What do the lines say from the start of the entries through the one containing "of the characters"? Repeat them exactly.
[[ Provided data open ]]
(** * imageapicl: the SVG image service of server.js

    A shallow embedding of the two deployments that server.js holds:

    - the inline variant (memory storage, the SVG text kept in the [content]
      column of the table [images]);
    - the filesystem variant (disk storage under [uploads/], the table only
      holds metadata).

    Handlers are functions from the state they read (the table, the uploads
    directory, the disk around it) to the state they leave and the response
    they send.  What
    the handlers get from outside is passed in: the clock ([NOW()]), and for
    every [pool.query] whether it is answered or rejects ([fault]).

    Express, multer, the database driver and Node's buffers are not part of
    server.js.  Of them the model holds what the handlers rely on: the
    order in which [upload.single] filters, measures and stores a part, the
    statements' effect on a table with a UNIQUE column, and the UTF-8
    decoding and encoding of strings, the joining of paths.  A response
    carries the status, the headers and the body the handler sets;
    [sent_content_type] is the Content-Type Express makes of them. *)

From Stdlib Require Import NArith List Ascii String Lia Permutation Sorted.
From stdpp Require Import base option list strings gmap sorting pretty.

Local Open Scope N_scope.

(** ** JavaScript strings *)

(** Names, MIME types and messages are [string]s.  The payload of an upload
    is a byte buffer; bytes are the numbers 0..255. *)
Definition byte := N.
Definition buffer := list byte.
Definition byteLength (b : buffer) : N := N.of_nat (length b).

(** The text of an image is a JavaScript string: the sequence of its code
    points. *)
Definition text := list N.

(** The code points of a literal of the source (ASCII only). *)
Definition code_points (s : string) : text :=
  map N_of_ascii (list_ascii_of_string s).

(** [c.toLowerCase()] on the letters A-Z.  No other character lowers to one
    of the characters of ['.svg'], the only place the source lowers a name. *)
Definition lower_ascii (c : ascii) : ascii :=
  let n := N_of_ascii c in
  if (65 <=? n) && (n <=? 90) then ascii_of_N (n + 32) else c.

Fixpoint toLowerCase (s : string) : string :=
  match s with
  | EmptyString => EmptyString
  | String c s' => String (lower_ascii c) (toLowerCase s')
  end.

(** [s.endsWith(suffix)] *)
Definition endsWith (s suffix : string) : bool :=
  let n := String.length s in
  let k := String.length suffix in
  (k <=? n)%nat && String.eqb (String.substring (n - k) k s) suffix.

(** [s.includes(needle)] on texts *)
Fixpoint startsWith (needle s : text) : bool :=
  match needle, s with
  | [], _ => true
  | _ :: _, [] => false
  | n :: needle', c :: s' => (n =? c) && startsWith needle' s'
  end.

Fixpoint includes (s needle : text) : bool :=
  startsWith needle s
  || match s with
     | [] => false
     | _ :: s' => includes s' needle
     end.

(** ** JavaScript numbers *)

(** A number is a double.  Of a natural number the double keeps 53
    significant bits, rounded to the nearest with ties to even; below 2^53
    that is the number itself.  (A BIGINT and a file's size are far below
    the largest double.) *)
Definition to_double (n : N) : N :=
  let bits := N.size n in
  if bits <=? 53 then n
  else
    let e := bits - 53 in
    let q := N.shiftr n e in
    let r := N.land n (N.ones e) in
    let half := N.shiftl 1 (e - 1) in
    let q' := if (half <? r) || ((r =? half) && N.odd q) then q + 1 else q in
    N.shiftl q' e.

(** ** UTF-8 *)

(** [buffer.toString('utf8')] decodes as the Encoding Standard's UTF-8
    decoder does: an ill-formed sequence gives U+FFFD and the byte that
    broke it is read again as the start of the next one. *)
Record decoder := Decoder {
  code_point : N;   (* the bits read so far *)
  bytes_needed : N; (* continuation bytes still expected *)
  lower : N;        (* the range the next byte has to be in *)
  upper : N
}.

Definition replacement : N := 0xFFFD.

(** First byte of a sequence: [Some (inl c)] is a finished code point,
    [Some (inr d)] a sequence begun, [None] a byte that starts nothing. *)
Definition utf8_lead (b : byte) : option (N + decoder) :=
  if b <=? 0x7F then Some (inl b)
  else if (0xC2 <=? b) && (b <=? 0xDF) then
    Some (inr (Decoder (b - 0xC0) 1 0x80 0xBF))
  else if (0xE0 <=? b) && (b <=? 0xEF) then
    Some (inr (Decoder (b - 0xE0) 2
                 (if b =? 0xE0 then 0xA0 else 0x80)
                 (if b =? 0xED then 0x9F else 0xBF)))
  else if (0xF0 <=? b) && (b <=? 0xF4) then
    Some (inr (Decoder (b - 0xF0) 3
                 (if b =? 0xF0 then 0x90 else 0x80)
                 (if b =? 0xF4 then 0x8F else 0xBF)))
  else None.

Fixpoint utf8_decode (pending : option decoder) (bs : buffer) : text :=
  match bs with
  | [] =>
      match pending with
      | None => []
      | Some _ => [replacement]
      end
  | b :: bs' =>
      let first :=
        match utf8_lead b with
        | Some (inl c) => c :: utf8_decode None bs'
        | Some (inr d) => utf8_decode (Some d) bs'
        | None => replacement :: utf8_decode None bs'
        end in
      match pending with
      | None => first
      | Some d =>
          if (lower d <=? b) && (b <=? upper d) then
            let c := code_point d * 64 + (b - 0x80) in
            if bytes_needed d =? 1 then c :: utf8_decode None bs'
            else utf8_decode (Some (Decoder c (bytes_needed d - 1) 0x80 0xBF)) bs'
          else replacement :: first
      end
  end.

Definition toString_utf8 (b : buffer) : text := utf8_decode None b.

(** A string written to the response, or handed to the database driver,
    goes out as UTF-8; a lone surrogate goes out as U+FFFD. *)
Definition is_surrogate (c : N) : bool := (0xD800 <=? c) && (c <=? 0xDFFF).

Definition utf8_encode_cp (c : N) : buffer :=
  let c := if is_surrogate c then replacement else c in
  if c <? 0x80 then [c]
  else if c <? 0x800 then [0xC0 + c / 64; 0x80 + c mod 64]
  else if c <? 0x10000 then
    [0xE0 + c / 4096; 0x80 + (c / 64) mod 64; 0x80 + c mod 64]
  else
    [0xF0 + c / 262144; 0x80 + (c / 4096) mod 64;
     0x80 + (c / 64) mod 64; 0x80 + c mod 64].

Definition utf8_encode (s : text) : buffer := flat_map utf8_encode_cp s.

(** A Unicode scalar value: what a character of a text file is. *)
Definition scalar_value (c : N) : Prop :=
  c < 0x110000 /\ ~ (0xD800 <= c <= 0xDFFF).

(** ** Requests and responses *)

Set Warnings "-register-all".

(** The timestamps [NOW()] gives and the files' birth times. *)
Definition time := N.

(** What [res.json] is given. *)
Inductive json :=
  | JNull
  | JBool (b : bool)
  | JNum (n : N)
  | JStr (s : string)
  | JDate (t : time)
  | JArr (items : list json)
  | JObj (fields : list (string * json)).

Inductive body :=
  | Json (j : json)   (* res.json(j) *)
  | Send (s : text).  (* res.send(s) *)

Record response := Response {
  status : N;
  headers : list (string * string); (* the res.setHeader calls, in order *)
  payload : body
}.

(** [res.json(j)] and [res.status(code).json(j)] *)
Definition res_json (j : json) : response := Response 200 [] (Json j).
Definition res_status_json (code : N) (j : json) : response :=
  Response code [] (Json j).

Definition getHeader (name : string) (r : response) : option string :=
  snd <$> List.find (fun h => String.eqb (fst h) name) (headers r).

(** The bytes of a body that was sent as a string. *)
Definition wire (r : response) : option buffer :=
  match payload r with
  | Send s => Some (utf8_encode s)
  | Json _ => None
  end.

(** The Content-Type that goes out.  [res.json] sends application/json
    with the charset; [res.send] of a string adds the charset to the type
    the handler set (written here for a type without parameters, as the
    types of this service are) and falls back on text/html. *)
Definition sent_content_type (r : response) : string :=
  match payload r with
  | Json _ => "application/json; charset=utf-8"
  | Send _ => default "text/html" (getHeader "Content-Type" r) +:+ "; charset=utf-8"
  end.

(** Of the request the handlers read [req.protocol], [req.get('host')],
    the route parameter and, for an upload, the file part of the multipart
    body. *)
Record request := Request {
  protocol : string;
  host : string
}.

(** A file part as multer hands it to the file filter: [file.originalname]
    is the base name of the client's file name, and is not empty (a part
    without a file name is no file to multer). *)
Record part := Part {
  part_name : string;     (* file.originalname *)
  part_mimetype : string; (* the client's Content-Type of the part *)
  part_data : buffer
}.

(** The errors that go to the error handling middleware. *)
Inductive error :=
  | MulterError (code : string) (message : string)
  | Error (message : string).

Definition error_message (e : error) : string :=
  match e with
  | MulterError _ m => m
  | Error m => m
  end.

(** A rejected [pool.query]: the message of the error it throws.  [None]
    is a query that is answered. *)
Definition fault := option string.

Definition svg_mime : string := "image/svg+xml".

(** [`${req.protocol}://${req.get('host')}/images/${name}`] *)
Definition imageUrl (req : request) (name : string) : string :=
  protocol req +:+ "://" +:+ host req +:+ "/images/" +:+ name.

(** [x || y] on strings that may be null: the empty string is falsy. *)
Definition or_string (x : option string) (y : string) : string :=
  match x with
  | Some s => if String.eqb s "" then y else s
  | None => y
  end.

(** ** The upload pipeline shared by both variants *)

(** [fileFilter]: [inr true] is [cb(null, true)], [inl e] is [cb(e, false)]. *)
Definition fileFilter (p : part) : error + bool :=
  if String.eqb (part_mimetype p) svg_mime
     || endsWith (toLowerCase (part_name p)) ".svg"
  then inr true
  else inl (Error "Only SVG files are allowed!").

(** [limits.fileSize]: the largest size a file may have, in bytes. *)
Definition fileSize : N := 5 * 1024 * 1024.

(** The error handling middleware. *)
Definition error_middleware (e : error) : response :=
  let generic :=
    res_status_json 500
      (JObj [("success", JBool false);
             ("message", JStr (or_string (Some (error_message e))
                                 "Something went wrong!"))]) in
  match e with
  | MulterError code _ =>
      if String.eqb code "LIMIT_FILE_SIZE" then
        res_status_json 400
          (JObj [("success", JBool false);
                 ("message", JStr "File too large. Maximum size is 5MB.")])
      else generic
  | Error _ => generic
  end.

(** What [upload.single('image')] hands on for a body with at most one
    file part, which is in the field [image]: an error for the error
    handling middleware, or [req.file] for the route's handler.  multer asks
    the file filter when the part begins and counts the bytes while the
    storage engine takes them; past [limits.fileSize] it gives up with
    [LIMIT_FILE_SIZE] (a file of exactly [limits.fileSize] bytes passes, as
    multer counts since 2.3.0).  Bodies with more file parts, or with files
    in other fields, are [multer_single] below. *)
Inductive filtered :=
  | Rejected (e : error)
  | Skipped
  | TooLarge (p : part)
  | Accepted (p : part).

Definition multer_filter (upload : option part) : filtered :=
  match upload with
  | None => Skipped
  | Some p =>
      match fileFilter p with
      | inl e => Rejected e
      | inr false => Skipped
      | inr true =>
          if fileSize <? byteLength (part_data p) then TooLarge p
          else Accepted p
      end
  end.

Definition limit_file_size : error :=
  MulterError "LIMIT_FILE_SIZE" "File too large".

(** [upload.single('image')] on the file parts of a multipart body, each
    with the name of its field, in the order they arrive (a body that is
    not multipart has none).  A part without a file
    name is passed over.  A file in another field, or a second file, is
    answered with [LIMIT_UNEXPECTED_FILE]; multer then removes what the
    storage had taken ([stored]).  Otherwise the one file in [image] decides
    as [multer_filter] says. *)
Inductive singled :=
  | Single (upload : option part)
  | Unexpected (stored : option part).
[[ Provided data closed ]]
Completed exercise>
(** * imageapicl: the SVG image service of server.js

    A shallow embedding of the two deployments that server.js holds:

    - the inline variant (memory storage, the SVG text kept in the [content]
      column of the table [images]);
    - the filesystem variant (disk storage under [uploads/], the table only
      holds metadata).

    Handlers are functions from the state they read (the table, the uploads
    directory, the disk around it) to the state they leave and the response
    they send.  What
    the handlers get from outside is passed in: the clock ([NOW()]), and for
    every [pool.query] whether it is answered or rejects ([fault]).

    Express, multer, the database driver and Node's buffers are not part of
    server.js.  Of them the model holds what the handlers rely on: the
    order in which [upload.single] filters, measures and stores a part, the
    statements' effect on a table with a UNIQUE column, and the UTF-8
    decoding and encoding of strings, the joining of paths.  A response
    carries the status, the headers and the body the handler sets;
    [sent_content_type] is the Content-Type Express makes of them. *)

From Stdlib Require Import NArith List Ascii String Lia Permutation Sorted.
From stdpp Require Import base option list strings gmap sorting pretty.

Local Open Scope N_scope.

(** ** JavaScript strings *)

(** Names, MIME types and messages are [string]s.  The payload of an upload
    is a byte buffer; bytes are the numbers 0..255. *)
Definition byte := N.
Definition buffer := list byte.
Definition byteLength (b : buffer) : N := N.of_nat (length b).

(** The text of an image is a JavaScript string: the sequence of its code
    points. *)
Definition text := list N.

(** The code points of a literal of the source (ASCII only). *)
Definition code_points (s : string) : text :=
  map N_of_ascii (list_ascii_of_string s).

(** [c.toLowerCase()] on the letters A-Z.  No other character lowers to one
    of the characters of ['.svg'], the only place the source lowers a name. *)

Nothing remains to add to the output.